Available data:
* * * *
(* ===== verification/MemScan.v ===== *)
(** * internal/memstore: the scan queue, DNS settings, statistics, audit, ARP
      and SNMP tables (memstore.go, arp.go, snmp.go) *)

From Stdlib Require Import SpecFloat.
From S2P Require Import Prelude GoIP Ipnet Models Store Hostreport MemNet MemDev.

Section with_env.
Context `{Env}.

(** ** Scan jobs *)

Definition put_scan (k : string) (j : IPScanJob) : M () :=
  set_mem (λ m, {| m with mem_scans := <[k := j]> (mem_scans m) |}).

Definition CreateScanJob (j : IPScanJob) : M () :=
  fail "CreateScanJob";;
  id ← (if is_empty (sj_ID j) then newID else mret (sj_ID j));
  t ← now;
  put_scan id {| j with sj_ID := id;
    sj_Status := default_str (sj_Status j) ScanPending;
    sj_TriggeredBy := default_str (sj_TriggeredBy j) TriggerManual;
    sj_MaxRetries := if sj_MaxRetries j =? 0 then 3 else sj_MaxRetries j;
    sj_TimeoutMs := if sj_TimeoutMs j =? 0 then 1000 else sj_TimeoutMs j;
    sj_Concurrency := if sj_Concurrency j =? 0 then 50 else sj_Concurrency j;
    sj_CreatedAt := if IsZero (sj_CreatedAt j) then t else sj_CreatedAt j;
    sj_UpdatedAt := t |}.

Definition GetScanJob (tenantID id : string) : M IPScanJob :=
  m ← mem;
  match mem_scans m !! id with
  | Some j => if sj_TenantID j =s tenantID then mret j else throw ErrNotFound
  | None => throw ErrNotFound
  end.

Definition scan_matches (tenantID : string) (f : ScanFilter) (j : IPScanJob) : bool :=
  (sj_TenantID j =s tenantID) &&
  (is_empty (scf_SubnetID f) || (sj_SubnetID j =s scf_SubnetID f)) &&
  (is_empty (scf_Status f) || (sj_Status j =s scf_Status f)).

Definition ListScanJobs (tenantID : string) (f : ScanFilter) : M (list IPScanJob) :=
  m ← mem;
  mret (paginate sj_ID (scf_CursorID f) (scf_Limit f) (map_select (scan_matches tenantID f) (mem_scans m))).

Definition UpdateScanJob (j : IPScanJob) : M () :=
  fail "UpdateScanJob";;
  m ← mem;
  match mem_scans m !! sj_ID j with
  | None => throw ErrNotFound
  | Some ex =>
      if negb (sj_TenantID ex =s sj_TenantID j) then throw ErrNotFound
      else t ← now; put_scan (sj_ID j) {| j with sj_CreatedAt := sj_CreatedAt ex; sj_UpdatedAt := t |}
  end.

Definition dueKey (j : IPScanJob) : Time :=
  match sj_NextRetryAt j with Some t => t | None => sj_CreatedAt j end.

Definition due_less (a b : IPScanJob) : bool :=
  if negb (dueKey a =? dueKey b) then dueKey a <? dueKey b else str_ltb (sj_ID a) (sj_ID b).

Definition is_due (at_ : Time) (j : IPScanJob) : bool :=
  (sj_Status j =s ScanPending) &&
  match sj_NextRetryAt j with Some t => negb (at_ <? t) | None => true end.

Definition claim (t : Time) (j : IPScanJob) : IPScanJob :=
  {| j with sj_Status := ScanScanning; sj_StartedAt := Some t; sj_UpdatedAt := t |}.

Definition ClaimDueScanJobs (at_ : Time) (limit : Z) : M (list IPScanJob) :=
  fail "ClaimDueScanJobs";;
  m ← mem;
  let due := sort_by due_less (map_select (is_due at_) (mem_scans m)) in
  let due := if (0 <? limit) && (limit <? Z.of_nat (length due)) then take (Z.to_nat limit) due else due in
  t ← now;
  let out := claim t <$> due in
  set_mem (λ m, {| m with mem_scans := foldl (λ acc j, <[sj_ID j := j]> acc) (mem_scans m) out |});;
  mret out.

Definition ActiveScanForSubnet (tenantID subnetID : string) : M bool :=
  m ← mem;
  mret (map_any (λ j, (sj_TenantID j =s tenantID) && (sj_SubnetID j =s subnetID) &&
                      ((sj_Status j =s ScanPending) || (sj_Status j =s ScanScanning))) (mem_scans m)).

(** ** DNS configuration *)

Definition GetDNSConfig (tenantID : string) : M DNSConfig :=
  m ← mem;
  match mem_dns m !! tenantID with Some c => mret c | None => throw ErrNotFound end.

Definition UpsertDNSConfig (c : DNSConfig) : M () :=
  fail "UpsertDNSConfig";;
  t ← now;
  m ← mem;
  c' ← match mem_dns m !! dc_TenantID c with
       | Some ex => mret {| c with dc_ID := dc_ID ex; dc_CreatedAt := dc_CreatedAt ex |}
       | None => id ← (if is_empty (dc_ID c) then newID else mret (dc_ID c));
                 mret {| c with dc_ID := id; dc_CreatedAt := t |}
       end;
  set_mem (λ m, {| m with mem_dns := <[dc_TenantID c :=
    {| c' with dc_TimeoutMs := if dc_TimeoutMs c =? 0 then 5000 else dc_TimeoutMs c;
       dc_UpdatedAt := t |}]> (mem_dns m) |}).

(** ** Statistics (repo.Stats) *)

Record Stats : Type := {
  st_TotalSubnets : Z;
  st_TotalAddresses : Z;
  st_UsedAddresses : Z;
  st_AvailableAddresses : Z;
  st_TotalVlans : Z;
  st_TotalDevices : Z;
  st_TotalLocations : Z;
  st_OverallUtilization : spec_float;
  st_DevicesByType : gmap string Z
}.

(** int64 sums wrap. *)
Definition sum64 (l : list Z) : Z := foldl (λ acc x, wrap64 (acc + x)) 0 l.

Definition TenantStats (tenantID : string) : M Stats :=
  m ← mem;
  let subs := map_select (λ s, sn_TenantID s =s tenantID) (mem_subnets m) in
  let devs := map_select (λ d, dv_TenantID d =s tenantID) (mem_devices m) in
  let totalCap := sum64 (subnetTotal ∘ sn_CIDR <$> subs) in
  let usedTotal := sum64 ((λ s, map_count (in_subnet tenantID (sn_ID s)) (mem_addrs m)) <$> subs) in
  mret {| st_TotalSubnets := Z.of_nat (length subs);
          st_TotalAddresses := totalCap;
          st_UsedAddresses := usedTotal;
          st_AvailableAddresses := if 0 <? totalCap then wrap64 (totalCap - usedTotal) else 0;
          st_OverallUtilization := if 0 <? totalCap then f64_div (f64_of_Z usedTotal) (f64_of_Z totalCap)
                                   else f64_of_Z 0;
          st_TotalVlans := map_count (λ v, vl_TenantID v =s tenantID) (mem_vlans m);
          st_TotalDevices := Z.of_nat (length devs);
          st_TotalLocations := map_count (λ l, lc_TenantID l =s tenantID) (mem_locs m);
          st_DevicesByType := foldl (λ acc d, <[dv_DeviceType d := default 0 (acc !! dv_DeviceType d) + 1]> acc)
                                ∅ devs |}.

Definition TenantIDs : M (list string) :=
  m ← mem;
  let set : gset string := list_to_set ((sn_TenantID <$> rows (mem_subnets m)) ++
    (dv_TenantID <$> rows (mem_devices m)) ++ (vl_TenantID <$> rows (mem_vlans m)) ++
    (lc_TenantID <$> rows (mem_locs m)) ++ (sj_TenantID <$> rows (mem_scans m))) in
  mret (sort_strings (elements set)).

Definition AppendAudit (row : AuditRow) : M () :=
  fail "AppendAudit";; appendAuditLocked row.

(** ** Subnet SNMP credentials (snmp.go) *)

Definition GetSubnetSNMP (tenantID subnetID : string) : M SubnetSNMP :=
  fail "GetSubnetSNMP";;
  m ← mem;
  match mem_snmp m !! subnetID with
  | Some r => if ss_TenantID r =s tenantID then mret r else throw ErrNotFound
  | None => throw ErrNotFound
  end.

Definition PutSubnetSNMP (row : SubnetSNMP) (audit : AuditRow) : M () :=
  fail "PutSubnetSNMP";;
  m ← mem;
  match mem_subnets m !! ss_SubnetID row with
  | None => throw ErrNotFound
  | Some s =>
      if negb (sn_TenantID s =s ss_TenantID row) then throw ErrNotFound
      else
        t ← now;
        set_mem (λ m, {| m with mem_snmp :=
          <[ss_SubnetID row := {| row with ss_UpdatedAt := t |}]> (mem_snmp m) |});;
        appendAuditLocked audit
  end.

Definition DeleteSubnetSNMP (tenantID subnetID : string) (audit : AuditRow) : M () :=
  fail "DeleteSubnetSNMP";;
  m ← mem;
  match mem_snmp m !! subnetID with
  | None => throw ErrNotFound
  | Some r =>
      if negb (ss_TenantID r =s tenantID) then throw ErrNotFound
      else set_mem (λ m, {| m with mem_snmp := delete subnetID (mem_snmp m) |});;
           appendAuditLocked audit
  end.

Definition ListSubnetSNMP (tenantID : string) : M (list SubnetSNMP) :=
  fail "ListSubnetSNMP";;
  m ← mem;
  mret (sort_by (λ a b, str_ltb (ss_SubnetID a) (ss_SubnetID b))
    ((λ r, {| r with ss_Sealed := "" |}) <$>
     map_select (λ r, ss_TenantID r =s tenantID) (mem_snmp m))).

Definition LegacySNMPRefCount : M Z :=
  fail "LegacySNMPRefCount";;
  m ← mem; mret (map_count (λ s, negb (is_empty (sn_SNMPSecretRef s))) (mem_subnets m)).

(** ** ARP (arp.go) *)

Definition GetARPSettings (tenantID : string) : M ARPSettings :=
  fail "GetARPSettings";;
  m ← mem;
  mret (default (DefaultARPSettings tenantID) (mem_arp m !! tenantID)).

Definition PutARPSettings (s : ARPSettings) (audit : AuditRow) : M () :=
  fail "PutARPSettings";;
  t ← now;
  set_mem (λ m, {| m with mem_arp := <[as_TenantID s := {| s with as_UpdatedAt := t |}]> (mem_arp m) |});;
  appendAuditLocked {| audit with ar_TenantID := as_TenantID s |}.

Definition networkMACsLocked (m : Mem) (tenantID : string) : gset string :=
  list_to_set (omap (λ i,
    match mem_devices m !! di_DeviceID i with
    | Some d => if (di_TenantID i =s tenantID) && IsNetworkDevice (dv_DeviceType d)
                then NormalizeMAC (di_MACAddress i) else None
    | None => None
    end) (rows (mem_ifaces m))).

Definition NetworkMACs (tenantID : string) : M (gset string) :=
  fail "NetworkMACs";; m ← mem; mret (networkMACsLocked m tenantID).

Definition arpOwned (a : IPAddress) : bool :=
  is_empty (ad_MACAddress a) || (ad_MACSource a =s MACSourceARP).

(** What an op other than a create does to an address row; [None]: its guard
    refuses it. *)
Definition arp_change (op : ARPOp) (a : IPAddress) : option IPAddress :=
  let at_ := Some (ao_At op) in
  if (ao_Kind op =s ARPFill) || (ao_Kind op =s ARPUpdate) then
    if arpOwned a
    then Some {| a with ad_MACAddress := ao_MAC op; ad_MACSource := MACSourceARP;
                 ad_MACSourceDeviceID := ao_SourceDeviceID op; ad_MACSeenAt := at_; ad_MACConflict := "" |}
    else None
  else if ao_Kind op =s ARPConflict then
    if arpOwned a then None else Some {| a with ad_MACConflict := ao_MAC op |}
  else if ao_Kind op =s ARPClearConflict then
    Some {| a with ad_MACConflict := ""; ad_MACSeenAt := at_ |}
  else if ao_Kind op =s ARPTouch then
    Some {| a with ad_MACSeenAt := at_;
            ad_MACSourceDeviceID := if ad_MACSource a =s MACSourceARP then ao_SourceDeviceID op
                                    else ad_MACSourceDeviceID a |}
  else None.

Definition applyARPOpLocked (tenantID : string) (op : ARPOp) : M bool :=
  m ← mem;
  if ao_Kind op =s ARPCreate then
    let ok := match mem_subnets m !! ao_SubnetID op with
              | Some sub => sn_TenantID sub =s tenantID | None => false end in
    if is_some (findAddrLocked m tenantID (ao_Address op)) || negb ok then mret false
    else if is_some (mem_addrs m !! ao_AddressID op) then mret false
    else
      t1 ← now; t2 ← now;
      put_addr (ao_AddressID op) {| zero_IPAddress with
        ad_ID := ao_AddressID op; ad_TenantID := tenantID; ad_Address := ao_Address op;
        ad_SubnetID := ao_SubnetID op; ad_MACAddress := ao_MAC op; ad_Status := IPActive;
        ad_AddressType := AddrHost; ad_LastSeen := Some (ao_At op); ad_CreatedBy := "arp";
        ad_MACSource := MACSourceARP; ad_MACSourceDeviceID := ao_SourceDeviceID op;
        ad_MACSeenAt := Some (ao_At op); ad_Origin := OriginARP;
        ad_CreatedAt := t1; ad_UpdatedAt := t2 |};;
      mret true
  else match mem_addrs m !! ao_AddressID op with
  | None => mret false
  | Some a =>
      if negb (ad_TenantID a =s tenantID) then mret false
      else match arp_change op a with
      | None => mret false
      | Some a' => t ← now; put_addr (ad_ID a) {| a' with ad_UpdatedAt := t |};; mret true
      end
  end.

Definition append_rows (tenantID : string) (l : list AuditRow) : M () :=
  mapM_ (λ row, appendAuditLocked {| row with ar_TenantID := tenantID |}) l.

Definition ApplyARP (tenantID : string) (ops : list ARPOp) (summary : list AuditRow) : M () :=
  fail "ApplyARP";;
  mapM_ (λ op, done_ ← applyARPOpLocked tenantID op;
               if (done_ : bool) then append_rows tenantID (ao_Audit op) else mret ()) ops;;
  append_rows tenantID summary.

(** ** Switch-port links (arp.go, portlink.go) *)

Definition set_addr_link (tenantID : string) (a : IPAddress) : M () :=
  setHostLinksLocked tenantID HostKindAddress (ad_ID a) (ad_Links a);;
  m ← mem;
  let cur := default zero_IPAddress (mem_addrs m !! ad_ID a) in
  t ← now;
  put_addr (ad_ID a) {| cur with
    ad_Link := match ad_Link a with Some l => Some {| l with al_SwitchName := "" |} | None => None end;
    ad_UpdatedAt := t |}.

Definition SetAddressLinks (tenantID : string) (addrs : list IPAddress) (audit : list AuditRow) : M () :=
  fail "SetAddressLinks";;
  m ← mem;
  if forallb (λ a, match mem_addrs m !! ad_ID a with Some cur => ad_TenantID cur =s tenantID | None => false end)
       addrs
  then mapM_ (set_addr_link tenantID) addrs;; append_rows tenantID audit
  else throw ErrNotFound.

Definition set_iface_link (tenantID : string) (i : DeviceInterface) : M () :=
  setHostLinksLocked tenantID HostKindInterface (di_ID i) (di_Links i);;
  m ← mem;
  let cur := default zero_DeviceInterface (mem_ifaces m !! di_ID i) in
  t ← now;
  put_iface (di_ID i) {| cur with
    di_RemoteDeviceID := di_RemoteDeviceID i; di_RemoteInterfaceID := di_RemoteInterfaceID i;
    di_RemotePortName := di_RemotePortName i; di_LinkSource := di_LinkSource i;
    di_LinkVlan := di_LinkVlan i; di_LinkLastSeen := di_LinkLastSeen i; di_UpdatedAt := t |}.

Definition SetInterfaceLinks (tenantID : string) (ifaces : list DeviceInterface) (audit : list AuditRow) : M () :=
  fail "SetInterfaceLinks";;
  m ← mem;
  if forallb (λ i, match mem_ifaces m !! di_ID i with Some cur => di_TenantID cur =s tenantID | None => false end)
       ifaces
  then mapM_ (set_iface_link tenantID) ifaces;; append_rows tenantID audit
  else throw ErrNotFound.
End with_env.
* * * *
To do:
Start with the line above that contains "Definition put_scan (k" and stop after the line that contains "sj_Concurrency := if". Output those lines exactly, and only those.

Written response:
Definition put_scan (k : string) (j : IPScanJob) : M () :=
  set_mem (λ m, {| m with mem_scans := <[k := j]> (mem_scans m) |}).

Definition CreateScanJob (j : IPScanJob) : M () :=
  fail "CreateScanJob";;
  id ← (if is_empty (sj_ID j) then newID else mret (sj_ID j));
  t ← now;
  put_scan id {| j with sj_ID := id;
    sj_Status := default_str (sj_Status j) ScanPending;
    sj_TriggeredBy := default_str (sj_TriggeredBy j) TriggerManual;
    sj_MaxRetries := if sj_MaxRetries j =? 0 then 3 else sj_MaxRetries j;
    sj_TimeoutMs := if sj_TimeoutMs j =? 0 then 1000 else sj_TimeoutMs j;
    sj_Concurrency := if sj_Concurrency j =? 0 then 50 else sj_Concurrency j;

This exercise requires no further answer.